[Records from a data collection]
+++++
(** [disable]. Without a persisted record or without a registry entry
    for the id it throws the not-found error and changes nothing; when
    the [put] is rejected it throws that error and changes nothing.
    Otherwise the entry keeps its descriptor and loses its instance, the
    persisted record keeps its source with the flag [false], and every
    other entry and record is as before. *)
Theorem disable_drops_instance (id : JSString) (s : State) :
  (pluginsJSCode s !! id = None \/ pluginsPool s !! id = None ->
   disable H id s = (Err ("Cannot find plugin, id:" ++ id), s))
  /\ (forall record entry,
        pluginsJSCode s !! id = Some record ->
        pluginsPool s !! id = Some entry ->
        (forall e,
           put_rejects H id {| jscode := jscode record; code_enable := false |}
           = Some e ->
           disable H id s = (Err e, s))
        /\ (put_rejects H id {| jscode := jscode record; code_enable := false |}
            = None ->
            exists s',
              disable H id s = (Ok tt, s')
              /\ getPluginInstanceById id s' = Some None
              /\ getPluginPropsById id s' = Some (props entry)
              /\ pluginsJSCode s' !! id
                 = Some {| jscode := jscode record; code_enable := false |}
              /\ forall id', id' <> id ->
                   pluginsPool s' !! id' = pluginsPool s !! id'
                   /\ pluginsJSCode s' !! id' = pluginsJSCode s !! id')).
Proof.
  rewrite disable_run. split.
  - intros [Hn|Hn]; rewrite Hn; [done|].
    by destruct (pluginsJSCode s !! id).
  - intros record entry Hr He. rewrite Hr, He. split.
    + by intros e ->.
    + intros ->. eexists. split; [done|].
      unfold getPluginInstanceById, getPluginPropsById. simpl.
      rewrite !lookup_insert_eq. repeat split; try done.
      * by rewrite lookup_insert_ne.
      * by rewrite lookup_insert_ne.
Qed.

Lemma enable_run id s :
  enable H id s =
  match pluginsJSCode s !! id, pluginsPool s !! id with
  | Some record, Some _ =>
      match put_rejects H id {| jscode := jscode record; code_enable := true |} with
      | Some e => (Err e, s)
      | None =>
          match import H None (Some (jscode record)) enable_options
                  (set_pluginsJSCode
                     (insert id {| jscode := jscode record; code_enable := true |})
                     s) with
          | (Ok _, s2) => (Ok tt, s2)
          | (Err e, s2) => (Err e, s2)
          end
      end
  | _, _ => (Err (not_found id), s)
  end.
Proof.
  unfold enable. rewrite try_catch_run. unfold bind at 1 2, gets. simpl.
  destruct (pluginsJSCode s !! id) as [record|]; [|done].
  destruct (pluginsPool s !! id) as [entry|]; [|done].
  unfold bind at 1, db_put.
  destruct (put_rejects H id _); [done|]. simpl. unfold bind.
  by destruct (import H _ _ _ _) as [[i|e] s2].
Qed.


(** *** Every call is a sequence of writes of the registry *)

Lemma import_change path code options s :
  change s (snd (import H path code options s)).
Proof.
  destruct (import H path code options s) as [r s'] eqn:Hi. simpl.
  apply import_result in Hi as [(e & _ & Hp & _ & _ & Hn)|Hi].
  - by apply change_none.
  - destruct Hi as (text & text' & plugin & _ & _ & _ & _ & _ & _ & _ & _
                    & Hp & _ & _ & _ & _ & Hn).
    by apply (change_import s s' options plugin).
Qed.

Lemma disable_change id s : change s (snd (disable H id s)).
Proof.
  rewrite disable_run.
  destruct (pluginsJSCode s !! id) as [record|];
    [|by apply change_none].
  destruct (pluginsPool s !! id) as [entry|] eqn:He;
    [|by apply change_none].
  destruct (put_rejects H id _); [by apply change_none|].
  by apply (change_disable _ _ id entry).
Qed.

Lemma enable_changes id s : rtc change s (snd (enable H id s)).
Proof.
  rewrite enable_run.
  destruct (pluginsJSCode s !! id) as [record|];
    [|by apply rtc_once, change_none].
  destruct (pluginsPool s !! id) as [entry|];
    [|by apply rtc_once, change_none].
  destruct (put_rejects H id _); [by apply rtc_once, change_none|].
  match goal with
  | |- context [import H ?a ?b ?c ?s1] =>
      pose proof (import_change a b c s1) as Hc;
      destruct (import H a b c s1) as [[i|e] s2]
  end; simpl in *.
  - eapply rtc_l; [|by apply rtc_once]. by apply change_none.
  - eapply rtc_l; [|by apply rtc_once]. by apply change_none.
Qed.

Lemma delete_change id s : change s (snd (delete_method H id s)).
Proof.
  unfold delete_method, bind, db_remove_awaited, db_remove, modify, throw.
  destruct (remove_rejects H id); simpl.
  - by apply change_none.
  - by apply (change_delete _ _ id).
Qed.

Lemma load_record_changes r s : rtc change s (snd (load_record H r s)).
Proof.
  unfold load_record, importJSCode.
  match goal with
  | |- context [import H ?a ?b ?c s] =>
      pose proof (import_change a b c s) as Hc;
      destruct (import H a b c s) as [[i|e] s1]
  end; simpl in *.
  - eapply rtc_l; [done|]. by apply rtc_once, change_none.
  - eapply rtc_l; [done|]. by apply rtc_once, change_none.
Qed.

Lemma forEach_changes {A} (f : A -> M unit) l s :
  (forall a s, rtc change s (snd (f a s))) ->
  rtc change s (snd (forEach f l s)).
Proof.
  intros Hf. revert s. induction l as [|a l IH]; intros s; [done|].
  simpl. unfold bind. pose proof (Hf a s) as Ha.
  destruct (f a s) as [[[]|e] s1]; simpl in *; [|done].
  by etrans.
Qed.

Lemma importPool_changes s : rtc change s (snd (importPool H s)).
Proof.
  unfold importPool. rewrite try_catch_run. unfold bind, gets. simpl.
  apply forEach_changes. intros arr s1. apply forEach_changes.
  apply load_record_changes.
Qed.

Lemma after_changes c s : rtc change s (after H c s).
Proof.
  destruct c; simpl.
  - apply rtc_once, import_change.
  - apply enable_changes.
  - apply rtc_once, disable_change.
  - apply rtc_once, delete_change.
  - apply importPool_changes.
Qed.

(** *** What every registry the class builds satisfies *)

Lemma entry_wf_mono n n' e : n <= n' -> entry_wf n e -> entry_wf n' e.
Proof.
  intros Hn (H1 & H2). split; [done|].
  intros i Hi. specialize (H2 i Hi). lia.
Qed.

Lemma change_wf s s' : change s s' -> registry_wf s -> registry_wf s'.
Proof.
  intros Hc Hwf.
  destruct Hc as [Hp Hn|options plugin Hp Hn|id p Hl Hp Hn|id Hp Hn];
    intros id' e He; rewrite Hp in He.
  - by apply (entry_wf_mono (constructed s)), (Hwf id').
  - apply lookup_insert_Some in He as [[_ <-]|[_ He]].
    + unfold entry_of. split; simpl.
      * destruct (opt Options.enable options); split; done.
      * intros i Hi. destruct (opt Options.enable options); [|done].
        injection Hi as <-. lia.
    + apply (entry_wf_mono (constructed s)); [lia|]. by apply (Hwf id').
  - apply lookup_insert_Some in He as [[_ <-]|[_ He]].
    + split; simpl; [|done]. split; [done | by intros [? ?]].
    + rewrite Hn. by apply (Hwf id').
  - apply lookup_delete_Some in He as [_ He]. rewrite Hn. by apply (Hwf id').
Qed.

Lemma changes_wf s s' : rtc change s s' -> registry_wf s -> registry_wf s'.
Proof. induction 1; [done|]. intros Hs. eauto using change_wf. Qed.

Lemma reachable_wf s : reachable H s -> registry_wf s.
Proof.
  induction 1 as [db|c s _ IH].
  - intros id e He. simpl in He. by rewrite lookup_empty in He.
  - apply (changes_wf s); [apply after_changes | done].
Qed.

(** In every state the class can reach, an entry is enabled exactly when
    it holds an instance: there is no enabled entry without an instance
    and no instance in a disabled entry. *)
Theorem enabled_iff_instance (s : State) (id : JSString) (e : PoolEntry) :
  reachable H s ->
  pluginsPool s !! id = Some e ->
  entry_enable e = true <-> is_Some (instance e).
Proof.
  intros Hr He. apply reachable_wf in Hr.
  by apply Hr in He as (Hi & _).
Qed.

(** *** [getPluginsByType] *)

Lemma elem_of_getPluginsByType type filter s pr i :
  (pr, i) ∈ getPluginsByType type filter s <->
  exists id e,
    pluginsPool s !! id = Some e
    /\ props e = pr /\ instance e = Some i
    /\ strict_eqb (TYPE (props e)) (Num (Int (PluginType_code type))) = true
    /\ (truthy_field (filter_group (merge_filter filter)) = false
        \/ field_is_string (filter_group (merge_filter filter))
             (GROUP (props e)) = true)
    /\ field_is_bool (filter_enable (merge_filter filter)) (entry_enable e)
       = true.
Proof.
  unfold getPluginsByType. rewrite list_elem_of_omap. split.
  - intros (e & He & Hi). destruct (instance e) as [j|] eqn:Hj; [|done].
    injection Hi as <- <-.
    apply list_elem_of_In in He. apply List.filter_In in He as [He Hen].
    apply List.filter_In in He as [He Hty].
    apply list_elem_of_In in He.
    apply list_elem_of_fmap in He as ([id e'] & -> & He).
    apply elem_of_map_to_list in He. simpl in *.
    exists id, e'. repeat split; try done.
    + by destruct (strict_eqb _ _).
    + destruct (strict_eqb _ _); [|done]. simpl in Hty.
      destruct (truthy_field _); [|by left]. right.
      by destruct (field_is_string _ _).
  - intros (id & e & He & <- & Hi & Hty & Hg & Hen).
    exists e. rewrite Hi. split; [|done].
    apply list_elem_of_In, List.filter_In. split; [|done].
    apply List.filter_In. split.
    + apply list_elem_of_In, list_elem_of_fmap. exists (id, e).
      split; [done|]. by apply elem_of_map_to_list.
    + rewrite Hty. simpl. destruct Hg as [-> | ->]; [done|].
      by rewrite andb_false_r.
Qed.

(** In every state the class can reach, a query with the filter on
    enabled plugins (the default) lists every enabled entry of the type
    asked for, and of the group when one is asked for: the filter on the
    instance drops none of them. *)
Theorem enabled_plugins_listed (s : State) (type : PluginType)
  (filter : option PluginFilter) (id : JSString) (e : PoolEntry) :
  reachable H s ->
  filter_enable (merge_filter filter) = Given true ->
  pluginsPool s !! id = Some e ->
  entry_enable e = true ->
  TYPE (props e) = Num (Int (PluginType_code type)) ->
  truthy_field (filter_group (merge_filter filter)) = false
  \/ field_is_string (filter_group (merge_filter filter)) (GROUP (props e))
     = true ->
  exists i,
    instance e = Some i
    /\ (props e, i) ∈ getPluginsByType type filter s
    /\ i ∈ getPluginInstanceByType type filter s.
Proof.
  intros Hr Hf He Hen Hty Hg. apply reachable_wf in Hr as Hwf.
  pose proof (Hwf id e He) as (Hi & _).
  apply Hi in Hen as Hinst. destruct Hinst as [i Hinst]. exists i.
  assert (Hin : (props e, i) ∈ getPluginsByType type filter s).
  { apply elem_of_getPluginsByType. exists id, e.
    rewrite Hf, Hty, Hen. simpl. rewrite Z.eqb_refl. by repeat split. }
  split; [done|]. split; [done|].
  unfold getPluginInstanceByType. apply list_elem_of_fmap.
  by exists (props e, i).
Qed.

(** *** The bulk loader, further *)






Lemma load_record_executed r s :
  executed (snd (load_record H r s)) = executed s ++ [jscode (snd r)].
Proof.
  unfold load_record.
  change (Some {| Options.force := Some true; Options.minify := Some false;
                  Options.debug := None;
                  Options.enable := Some (code_enable (snd r)) |})
    with (pool_options (snd r)).
  rewrite import_pool_options. simpl.
  destruct (exported H (jscode (snd r))) as [plugin|e]; simpl; [|done].
  destruct (_isPlugin plugin) as [[]|e]; simpl; [|done].
  destruct (constructor_throws plugin); simpl; [done|].
  by destruct (put_rejects H _ _).
Qed.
+++++
EXERCISE GOAL -
Among the entries above, the line containing "rtc change s (snd (forEach f l s)).", the line containing "destruct Hc as", and all lines between them are to be restated word for word; nothing else belongs in the reply.

EXERCISE ANSWER -
  rtc change s (snd (forEach f l s)).
Proof.
  intros Hf. revert s. induction l as [|a l IH]; intros s; [done|].
  simpl. unfold bind. pose proof (Hf a s) as Ha.
  destruct (f a s) as [[[]|e] s1]; simpl in *; [|done].
  by etrans.
Qed.

Lemma importPool_changes s : rtc change s (snd (importPool H s)).
Proof.
  unfold importPool. rewrite try_catch_run. unfold bind, gets. simpl.
  apply forEach_changes. intros arr s1. apply forEach_changes.
  apply load_record_changes.
Qed.

Lemma after_changes c s : rtc change s (after H c s).
Proof.
  destruct c; simpl.
  - apply rtc_once, import_change.
  - apply enable_changes.
  - apply rtc_once, disable_change.
  - apply rtc_once, delete_change.
  - apply importPool_changes.
Qed.

(** *** What every registry the class builds satisfies *)

Lemma entry_wf_mono n n' e : n <= n' -> entry_wf n e -> entry_wf n' e.
Proof.
  intros Hn (H1 & H2). split; [done|].
  intros i Hi. specialize (H2 i Hi). lia.
Qed.

Lemma change_wf s s' : change s s' -> registry_wf s -> registry_wf s'.
Proof.
  intros Hc Hwf.
  destruct Hc as [Hp Hn|options plugin Hp Hn|id p Hl Hp Hn|id Hp Hn];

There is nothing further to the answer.